Caine Mutiny, The - Herman Wouk [247]
“Well, I-well, by what happened. After relieving the captain I rescued five survivors from the George Black at the height of the typhoon. I don’t think a panicky officer could have effected the rescue under those conditions.”
“Did you relieve Captain Queeg willfully?”
“Yes, I knew what I was doing.”
“Did you relieve without authority?”
“No. My authority was Articles 184, 185, 186.”
“Did you relieve without justifiable cause?”
“No. My justifiable cause was the captain’s mental breakdown at a time when the ship was in danger.”
“No further questions.”
Challee came toward Maryk, saying in a tone of open hostility, “Just to start with, Mr. Maryk, wasn’t the captain on the bridge all the time you were effecting that rescue?”
“He was.”
“Didn’t he order you to come about and look for survivors?”

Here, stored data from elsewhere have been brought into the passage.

(** A lookup [g] into the values that tells the values of [P] apart, and finds
    something in each, tells the maps of them apart. *)
Lemma nested_ext {A B} P (g : V -> A -> option B) m1 m2 :
  (forall v, P v -> exists a, is_Some (g v a)) ->
  (forall v1 v2, P v1 -> P v2 -> (forall a, g v1 a = g v2 a) -> v1 = v2) ->
  lvl P m1 -> lvl P m2 ->
  (forall k a, (m_find k m1 ≫= fun v => g v a) = (m_find k m2 ≫= fun v => g v a)) -> m1 = m2.
Proof.
  intros Hin Hinj H1 H2 E. apply m_ext; [by eapply lvl_sorted..|]. intros k.
  destruct (m_find k m1) as [v1|] eqn:E1, (m_find k m2) as [v2|] eqn:E2; [|exfalso..|done].
  - f_equal. apply Hinj; [by apply (lvl_find _ m1 k)|by apply (lvl_find _ m2 k)|]. intros a. specialize (E k a). by rewrite E1, E2 in E.
  - destruct (Hin v1) as [a [b Hb]]; [by apply (lvl_find _ m1 k)|]. specialize (E k a).
    rewrite E1, E2 in E. simpl in E. by rewrite Hb in E.
  - destruct (Hin v2) as [a [b Hb]]; [by apply (lvl_find _ m2 k)|]. specialize (E k a).
    rewrite E1, E2 in E. simpl in E. by rewrite Hb in E.
Qed.

Lemma full_inhabited {A B} P (g : V -> A -> option B) m :
  (forall v, P v -> exists a, is_Some (g v a)) ->
  full P m -> exists ka, is_Some (m_find ka.1 m ≫= fun v => g v ka.2).
Proof.
  intros Hin [Hne [Hs Hp]]. destruct m as [|[k v] m]; [done|]. inversion_clear Hp.
  destruct (Hin v) as [a Ha]; [done|]. exists (k, a). simpl. by rewrite klt_irrefl.
Qed.
End nested.

Section prune.
Context {K : Type} `{KeyOrd K} {K' : Type} `{KeyOrd K'} {V : Type}.

(** An inner map was changed through a reference to it: it is erased when that
    left it empty. *)
Definition m_prune (k : K) (inner : smap K' V) (m : smap K (smap K' V)) : smap K (smap K' V) :=
  if m_empty inner then m_erase k m else m_set k inner m.

(** The same for the entry a loop stands at. *)
Definition keep_full (inner : smap K' V) : option (smap K' V) :=
  if m_empty inner then None else Some inner.

Lemma m_empty_spec (m : smap K' V) : reflect (m = []) (m_empty m).
Proof. by destruct m; constructor. Qed.

Lemma lvl_prune (P : V -> Prop) k inner m :
  lvl P inner -> lvl (full P) m -> lvl (full P) (m_prune k inner m).
Proof.
  intros Hi Hm. unfold m_prune. destruct (m_empty_spec inner); [by apply lvl_erase|].
  by apply lvl_set.
Qed.

Lemma m_find_prune k inner m :
  m_sorted m -> m_find k (m_prune k inner m) = keep_full inner.
Proof.
  intros Hs. unfold m_prune, keep_full. destruct (m_empty inner); [by apply m_find_erase|].
  apply m_find_set.
Qed.

Lemma m_find_prune_ne k j inner m :
  m_sorted m -> j <> k -> m_find j (m_prune k inner m) = m_find j m.
Proof.
  intros Hs Hn. unfold m_prune. destruct (m_empty inner); [by apply m_find_erase_ne|].
  by apply m_find_set_ne.
Qed.

Lemma m_find_keep j (inner : smap K' V) : (keep_full inner ≫= m_find j) = m_find j inner.
Proof. by destruct inner. Qed.

Lemma full_keep (P : V -> Prop) inner inner' :
  lvl P inner -> keep_full inner = Some inner' -> full P inner'.
Proof. unfold keep_full. destruct (m_empty_spec inner); [done|]. by intros ? [= <-]. Qed.
End prune.

(** The lookups after an update, by cases on the key. *)
Section decide.
Context {K : Type} `{KeyOrd K} `{EqDecision K} {V : Type}.

Lemma m_find_set_dec j k (v : V) m :
  m_sorted m -> m_find j (m_set k v m) = if decide (j = k) then Some v else m_find j m.
Proof. intros Hs. case_decide; [subst; apply m_find_set|by apply m_find_set_ne]. Qed.

Lemma m_find_erase_dec j k (m : smap K V) :
  m_sorted m -> m_find j (m_erase k m) = if decide (j = k) then None else m_find j m.
Proof. intros Hs. case_decide; [subst; by apply m_find_erase|by apply m_find_erase_ne]. Qed.

Lemma m_find_insert_dec j k (v : V) m :
  m_sorted m ->
  m_find j (m_insert k v m) = if decide (j = k) then Some (default v (m_find k m)) else m_find j m.
Proof.
  intros Hs. unfold m_insert. destruct (m_find k m) eqn:E; [|by apply m_find_set_dec].
  case_decide; by subst.
Qed.

Lemma m_find_cons_dec j k (v : V) m :
  m_below k m -> m_find j ((k, v) :: m) = if decide (j = k) then Some v else m_find j m.
Proof.
  intros Hb. case_decide; [subst; apply m_find_hd|]. simpl.
  destruct (k_cases j k) as [E|[E|E]]; [|by rewrite (klt_asym k j), E|done].
  rewrite E. symmetry. by apply m_find_below, (m_below_trans j k).
Qed.

Context {K' : Type} `{KeyOrd K'}.

Lemma m_find_at i k (m : smap K (smap K' V)) : m_find i (m_at [] k m) = m_find k m ≫= m_find i.
Proof. unfold m_at. by destruct (m_find k m). Qed.

Lemma m_find_prune_dec j k i (inner : smap K' V) m :
  m_sorted m ->
  (m_find j (m_prune k inner m) ≫= m_find i)
  = if decide (j = k) then m_find i inner else m_find j m ≫= m_find i.
Proof.
  intros Hs. case_decide; [subst; rewrite m_find_prune by done; apply m_find_keep|].
  by rewrite m_find_prune_ne.
Qed.

Lemma lvl_at (P : V -> Prop) k (m : smap K (smap K' V)) : lvl (full P) m -> lvl P (m_at [] k m).
Proof.
  intros Hm. unfold m_at. destruct (m_find k m) eqn:E; simpl; [|apply lvl_nil].
  apply full_lvl, (lvl_find (full P) m k _ Hm E).
Qed.
End decide.

#[export] Hint Resolve m_sorted_set m_sorted_insert m_sorted_erase m_sorted_walk : fdb.
#[export] Hint Resolve lvl_nil lvl_sorted lvl_set lvl_erase full_set full_lvl lvl_prune
  full_keep lvl_at : fdb.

“After I’d already come about, he said he was ordering me to do it.”
“Didn’t he direct you in the whole rescue operation?”
“Well, he kept commenting on my orders.”
“Could you possibly have effected that rescue without his orders, or comments, as you call them?”

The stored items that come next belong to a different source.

Definition online (s : CNameServer) (params : COnlineParams) (tokens : list string) :
    bool * CNameServer * list NsOut :=
  let s := foldl importNetInterface s (op_interfaces params) in
  let s := if op_force_bind params
           then ns_with_allocators s (mIPCAllocator s)
                  (createTCPAllocator env (mNetInterfaces s) (mTCPAllocators s))
           else s in
  let name := FDB_NAME_SERVER_NAME in
  let id := FDB_DEFAULT_INSTANCE in
  let old := default CSvcRegistryEntry_new (reg_get (mRegistryTbl s) name id) in
  let e := mkEntry FDB_INVALID_ID (re_mAddrTbl old) tokens (mTCPSecure s) true
             (mSelfExportableLevel s) (mName s) name (getSvcType name) (re_mInstanceId old) in
  let s := ns_with_registry s (reg_put (mRegistryTbl s) name id e) in
  let '(s, e, _) := addServiceAddress env s name id e false None in
  let '(tbl, success) := bindNsAddress (re_mAddrTbl e) in
  let s := ns_with_registry s (reg_put (mRegistryTbl s) name id (re_set_addrs e tbl)) in
  if negb success then (false, s, [])
  else
    let '(s, outs) := connect_hosts s (op_hosts params) in
    (true, s, outs ++ static_hosts (op_static params)).

(** One scan of [onOffline] over the registry: it stops at the first service of
    the session it can remove. *)
Fixpoint offline_scan (s : CNameServer) (sid : Z) (es : list CSvcRegistryEntry) :
    bool * CNameServer * list NsOut :=
  match es with
  | [] => (false, s, [])
  | e :: rest =>
      if re_mSid e =? sid then
        let '(rescan, s, outs) := removeService s (c_str (re_mSvcName e)) (re_mInstanceId e) in
        if rescan : bool then (true, s, outs)
        else let '(b, s, outs') := offline_scan s sid rest in (b, s, outs ++ outs')
      else offline_scan s sid rest
  end.

Fixpoint offline_loop (fuel : nat) (s : CNameServer) (sid : Z) : option (CNameServer * list NsOut) :=
  match fuel with
  | O => None
  | S fuel =>
      let '(rescan, s, outs) := offline_scan s sid (reg_entries (mRegistryTbl s)) in
      if rescan : bool then
        '(s, outs') ← offline_loop fuel s sid; Some (s, outs ++ outs')
      else Some (s, outs)
  end.

(** Each round but the last removes one entry. *)
Definition onOffline (s : CNameServer) (sid : Z) : option (CNameServer * list NsOut) :=
  offline_loop (S (length (reg_entries (mRegistryTbl s)))) s sid.
End handlers.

“Well, I tried to be polite. He was still senior officer present. But I was too busy to pay attention to his comments and I don’t remember them.”
“Didn’t he even have to remind you to do an elementary thing like putting the cargo net over the side?”
“I was holding off on the cargo net till the last minute. I didn’t want it to be carried away by the seas. He reminded me, but he didn’t have to.”
“Mr. Maryk, what kind of rating would you give yourself for loyalty to your captain?”
“That’s hard to answer.”
“I’ll bet it is. Four-oh? Two-five? Zero?”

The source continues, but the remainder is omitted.